The Guerrilla Girls’ most representative work is their posters, of multiple sizes, and varied designs, full of ironic messages that bring a smile to the visitor’s face and often also a reflection on the power of the written word in the age of the image and an opportunity to free it from its normative chains. Interestingly, as I have already pointed out, statistics are one of the weapons this group uses to emphasize its exposes on a recurring basis. An example of this is a 1985 poster with the following caption, “These galleries show no more than 10% women artists or none at all.” And another from 1989, “Do women have to be naked to get into the Met Museum? Less than 4% of the artists in the Modern Art sections are women, but, 76% of the nudes are female.” The poster is an easy way of attracting the visitors’ attention and, in order to do this, the activists seek to mazimize their voices by positioning their messages in the most conspicuous places in museums and art galleries. Participation in forums, publishing books, magazines and documentaries, giving interviews and seeking out followers for the cause are other forms of activism. The collective no longer has room for any more members but it does encourage us to support their demands from wherever we may be.

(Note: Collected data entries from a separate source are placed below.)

(* ===== verification/Locality.v ===== *)
(** * Steps on one database: what the crate's calls do beside their result

    A relation between the worlds before and after a step on a database that
    every call of SlateDB respects is respected by the code of
    rust/src/database_metadata.rs and rust/src/file_handle.rs made of them
    ([TxnRel], [local]).  The first such relation is locality: [elsewhere d]
    says that only database [d], and transactions on it, differ between two
    worlds. *)

From S2P Require Import Prelude RustStd Error Keys SlateDb ChunkManager FileMetadata FileHandle.
From S2P Require Import FileHandleSpec Transactions DatabaseMetadata.

(** What relates the worlds around each step of a transaction on [d]; a step
    that reads leaves an equivalent world. *)
Class TxnRel {W Db Txn : Type} `{World W} `{DbReadOps W Db} `{!DbReadLaws W Db}
    `{DbReadOps W Txn} `{!DbReadLaws W Txn} `{SlateDb W Db Txn} `{!SlateDbLaws W Db Txn}
    (R : Db -> W -> W -> Prop) := {
  rel_equiv d w w' : w' ≡ w -> (up w -> up w') -> R d w w';
  rel_trans d :: Transitive (R d);
  rel_begin d level w : R d w (db_begin d level w).2;
  rel_put t k v w : R (txn_db t) w (txn_put t k v w).2;
  rel_delete t k w : R (txn_db t) w (txn_delete t k w).2;
  rel_commit t w : R (txn_db t) w (txn_commit t w).2
}.

Class SlateDbLocal (W Db Txn : Type) `{World W} `{DbReadOps W Db} `{!DbReadLaws W Db}
    `{DbReadOps W Txn} `{!DbReadLaws W Txn} `{SlateDb W Db Txn} `{!SlateDbLaws W Db Txn} := {
  elsewhere : Db -> W -> W -> Prop;
  elsewhere_rel :: TxnRel elsewhere;
  db_write_local d b w : elsewhere d w (db_write d b w).2;
  db_flush_local d w : elsewhere d w (db_flush d w).2
}.

(** Two relations at once. *)
#[export] Instance both_rel {W Db Txn : Type} `{World W} `{DbReadOps W Db} `{!DbReadLaws W Db}
    `{DbReadOps W Txn} `{!DbReadLaws W Txn} `{SlateDb W Db Txn} `{!SlateDbLaws W Db Txn}
    (R S : Db -> W -> W -> Prop) `{!TxnRel R} `{!TxnRel S} :
  TxnRel (fun d w w' => R d w w' /\ S d w w').
Proof.
  split; intros; try (split; first [apply rel_begin|apply rel_put|apply rel_delete|
    apply rel_commit|by apply rel_equiv]).
  intros w1 w2 w3 [? ?] [? ?]. split; by etrans.
Qed.

(** What the proofs below use of such a relation: every call a transaction is
    made of respects it, [home t] being the database of transaction [t]. *)
Class StepRel {W Db Txn : Type} `{DbReadOps W Txn} `{SlateDb W Db Txn} `{Clock W}
    (home : Txn -> Db) (R : Db -> W -> W -> Prop) := {
  step_refl d w : R d w w;
  step_trans d :: Transitive (R d);
  step_get d (t : Txn) k w : R d w (db_get t k w).2;
  step_scan_prefix d (t : Txn) p w : R d w (db_scan_prefix t p w).2;
  step_next d (it : ScanIter W Txn) w : R d w (iter_next (it, w)).2.2;
  step_clock d w : R d w (millis_since_epoch w).2;
  step_begin d level w : R d w (db_begin d level w).2;
  step_home d level w t w' : db_begin d level w = (Ok t, w') -> home t = d;
  step_put t k v w : R (home t) w (txn_put t k v w).2;
  step_delete t k w : R (home t) w (txn_delete t k w).2;
  step_commit t w : R (home t) w (txn_commit t w).2
}.

Lemma rel_reads {W Db Txn : Type} `{World W} `{DbReadOps W Db} `{!DbReadLaws W Db}
    `{DbReadOps W Txn} `{!DbReadLaws W Txn} `{SlateDb W Db Txn} `{!SlateDbLaws W Db Txn}
    (R : Db -> W -> W -> Prop) `{!TxnRel R} {E A} d w (m : M E W A) Q :
  reads w m Q -> R d w (m w).2.
Proof.
  intros Hm. destruct (m w) as [r w'] eqn:Hr.
  destruct (Hm w r w' ltac:(done) Hr) as (? & Hup & _). apply rel_equiv; [done|].
  by intros [? _]%Hup.
Qed.

#[export] Instance txn_step_rel {W Db Txn : Type} `{World W} `{DbReadOps W Db} `{!DbReadLaws W Db}
    `{DbReadOps W Txn} `{!DbReadLaws W Txn} `{SlateDb W Db Txn} `{!SlateDbLaws W Db Txn}
    `{Clock W} `{!ClockLaws W} (R : Db -> W -> W -> Prop) `{!TxnRel R} :
  StepRel (Txn:=Txn) txn_db R.
Proof.
  split; intros; try first [apply rel_put|apply rel_delete|apply rel_commit|apply rel_begin].
  - by apply rel_equiv.
  - apply rel_trans.
  - eapply rel_reads; [done|apply db_get_spec].
  - eapply rel_reads; [done|apply db_scan_prefix_spec].
  - destruct (iter_next (it, w)) as [r [it1 w1]] eqn:Hn.
    destruct (iter_next_spec w w it r it1 w1 ltac:(done) Hn) as (? & Hup & _).
    apply rel_equiv; [done|]. by intros [? _]%Hup.
  - apply rel_equiv; [apply clock_spec|apply clock_up].
  - by edestruct (db_begin_spec w d level) as (_ & _ & Ht); [done|apply Ht].
Qed.

Section steps.
Context {W Db Txn : Type} `{DbReadOps W Txn} `{SlateDb W Db Txn} `{Clock W} `{MetadataCodec}.
Context {home : Txn -> Db} (R : Db -> W -> W -> Prop) `{!StepRel home R}.

(** A call that is a step on database [d]. *)
Definition local {E A} (d : Db) (m : M E W A) : Prop := forall w, R d w (m w).2.

Lemma local_ret {E A} d (a : A) : local (E:=E) d (ret a).
Proof. intros w. apply step_refl. Qed.
Lemma local_lift {A} d (r : Result A) : local d (lift r).
Proof. intros w. apply step_refl. Qed.

Lemma local_bind {E A B} d (m : M E W A) (f : A -> M E W B) :
  local d m -> (forall a, local d (f a)) -> local d (bind m f).
Proof.
  intros Hm Hf w. specialize (Hm w). unfold bind. destruct (m w) as [[a|e|p] w1]; [|done..].
  etrans; [exact Hm|apply Hf].
Qed.

Lemma local_slate {A} d (m : M slatedb_error W A) : local d m -> local d (slate m).
Proof. intros Hm w. specialize (Hm w). unfold slate. by destruct (m w). Qed.

Lemma local_get d (t : Txn) k : local d (slate (db_get t k)).
Proof. apply local_slate. intros w. apply step_get. Qed.
Lemma local_scan_prefix d (t : Txn) p : local d (slate (db_scan_prefix t p)).
Proof. apply local_slate. intros w. apply step_scan_prefix. Qed.

Lemma local_put t k v : local (home t) (slate (txn_put t k v)).
Proof. apply local_slate. intros w. apply step_put. Qed.
Lemma local_delete t k : local (home t) (slate (txn_delete t k)).
Proof. apply local_slate. intros w. apply step_delete. Qed.
Lemma local_commit t : local (home t) (slate (txn_commit t)).
Proof. apply local_slate. intros w. apply step_commit. Qed.

(** A transaction on [d], to its end. *)
Lemma local_begin {A} d level (f : Txn -> M Error W A) :
  (forall t, local (home t) (f t)) -> local d (bind (slate (db_begin d level)) f).
Proof.
  intros Hf w. pose proof (step_begin d level w) as Hb. unfold bind, slate.
  destruct (db_begin d level w) as [r w1] eqn:Hr. cbn [snd] in Hb.
  destruct r as [t|e|p]; [|exact Hb..]. cbn [try_from].
  apply step_home in Hr as <-. etrans; [exact Hb|apply Hf].
Qed.

Lemma local_new d : local d FileMetadata.new.
Proof.
  intros w. unfold FileMetadata.new, current_time_millis. pose proof (step_clock d w) as Hc.
  by destruct (millis_since_epoch w) as [now w'].
Qed.

Lemma local_delete_rows fuel t it w : R (home t) w (delete_rows fuel t (it, w)).2.2.
Proof.
  revert it w. induction fuel as [|fuel IH]; intros it w; cbn [delete_rows]; [apply step_refl|].
  unfold bind at 1, slate at 1. pose proof (step_next (home t) it w) as He.
  destruct (iter_next (it, w)) as [r [it1 w1]]. cbn [snd] in He.
  destruct r as [[row|]|e|p]; cbn [try_from]; [|exact He..].
  unfold bind, on_snd. cbn [fst snd]. pose proof (local_delete t (kv_key row) w1) as Hd.
  destruct (slate (txn_delete t (kv_key row)) w1) as [[[]|e|p] w2]; cbn [fst snd] in Hd |- *;
    [|by etrans..].
  etrans; [exact He|]. etrans; [exact Hd|apply IH].
Qed.

Lemma local_delete_chunks t id : local (home t) (delete_chunks t id).
Proof.
  apply local_bind; [apply local_scan_prefix|]. intros it w. unfold with_local.
  pose proof (local_delete_rows (S (iter_bound it)) t it w) as Hd.
  by destruct (delete_rows _ _ _) as [r [it1 w1]].
Qed.

Create HintDb local.
Hint Resolve local_ret local_lift local_get local_put local_delete local_commit local_new
  local_delete_chunks : local.
Hint Extern 2 (local _ (bind _ _)) => (apply local_bind; [|intros]) : local.
Hint Extern 3 (local _ (match ?x with _ => _ end)) => destruct x : local.
Hint Extern 3 (local _ (let '(_, _) := ?x in _)) => destruct x : local.

Lemma local_find_file d (t : Txn) p : local d (find_file t p).
Proof. unfold find_file. auto 12 with local. Qed.
Hint Resolve local_find_file : local.

Lemma local_remove_file (d : Db) p : local d (DatabaseMetadata.remove_file {| client := d |} p).
Proof.
  unfold remove_file. cbn [client]. apply local_bind; [apply local_lift|]. intros _.
  apply local_begin. intros t. auto 20 with local.
Qed.

Lemma local_move_file (d : Db) source target :
  local d (DatabaseMetadata.move_file {| client := d |} source target).
Proof.
  unfold move_file. cbn [client]. apply local_bind; [apply local_lift|]. intros _.
  apply local_bind; [apply local_lift|]. intros _. destruct (bool_decide _); [apply local_ret|].
  apply local_begin. intros t. auto 20 with local.
Qed.

Lemma local_prepare (d : Db) p create truncate_existing :
  local d (prepare_file_for_open {| client := d |} p create truncate_existing).
Proof.
  unfold prepare_file_for_open. cbn [client]. apply local_bind; [apply local_lift|]. intros _.
  apply local_begin. intros t. auto 30 with local.
Qed.

End steps.

(** Proofs of [local R _ _] outside the section above, [home] being the
    databases of the transactions. *)
Ltac solve_local R home :=
  repeat first
    [ apply (local_ret R (home:=home)) | apply (local_lift R (home:=home))
    | apply (local_get R (home:=home)) | apply (local_put R (home:=home))
    | apply (local_delete R (home:=home)) | apply (local_commit R (home:=home))
    | apply (local_new R (home:=home)) | apply (local_delete_chunks R (home:=home))
    | apply (local_find_file R (home:=home)) | apply (local_bind R (home:=home)); [|intros]
    | match goal with |- local _ _ (match ?x with _ => _ end) => destruct x end ].

Section sync.
Context {W Db Txn Reader : Type} `{World W} `{DbReadOps W Db} `{!DbReadLaws W Db}
  `{DbReadOps W Txn} `{!DbReadLaws W Txn} `{SlateDb W Db Txn} `{!SlateDbLaws W Db Txn}
  `{!SlateDbLocal W Db Txn} `{DbReadOps W Reader} `{Clock W} `{!ClockLaws W} `{MetadataCodec}.

(** A sync touches the database of its handle. *)
Lemma local_sync (h : SlateFileHandle Db Reader) w db :
  FileHandle.client h = ReadWrite db -> elsewhere db w (sync (h, w)).2.2.
Proof.
  intros Hc. rewrite sync_run. destruct (clean h); [apply (step_refl (home:=txn_db))|]. rewrite Hc. cbn [writer].
  pose proof (local_slate elsewhere db _ (db_write_local db (sync_batch h)) w) as Hw.
  destruct (slate (db_write db (sync_batch h)) w) as [[[]|e|p] w1]; [|exact Hw..].
  pose proof (local_slate elsewhere db _ (db_flush_local db) w1) as Hf.
  destruct (slate (db_flush db) w1) as [[[]|e|p] w2]; by etrans.
Qed.
End sync.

Xabier Arakistain, curator of the exhibition and a great connoisseur of women's issues, has brought together practically all of the group's work since their formation and invites the viewer, in date order, to understand these women’s processes of creation and their forms of protest. Their message has been disseminated across the world and it is possible that their ironic and humoristic oeuvre of complaint, accusation and social criticism will serve to sensitize the public and change their perception of women in the arts.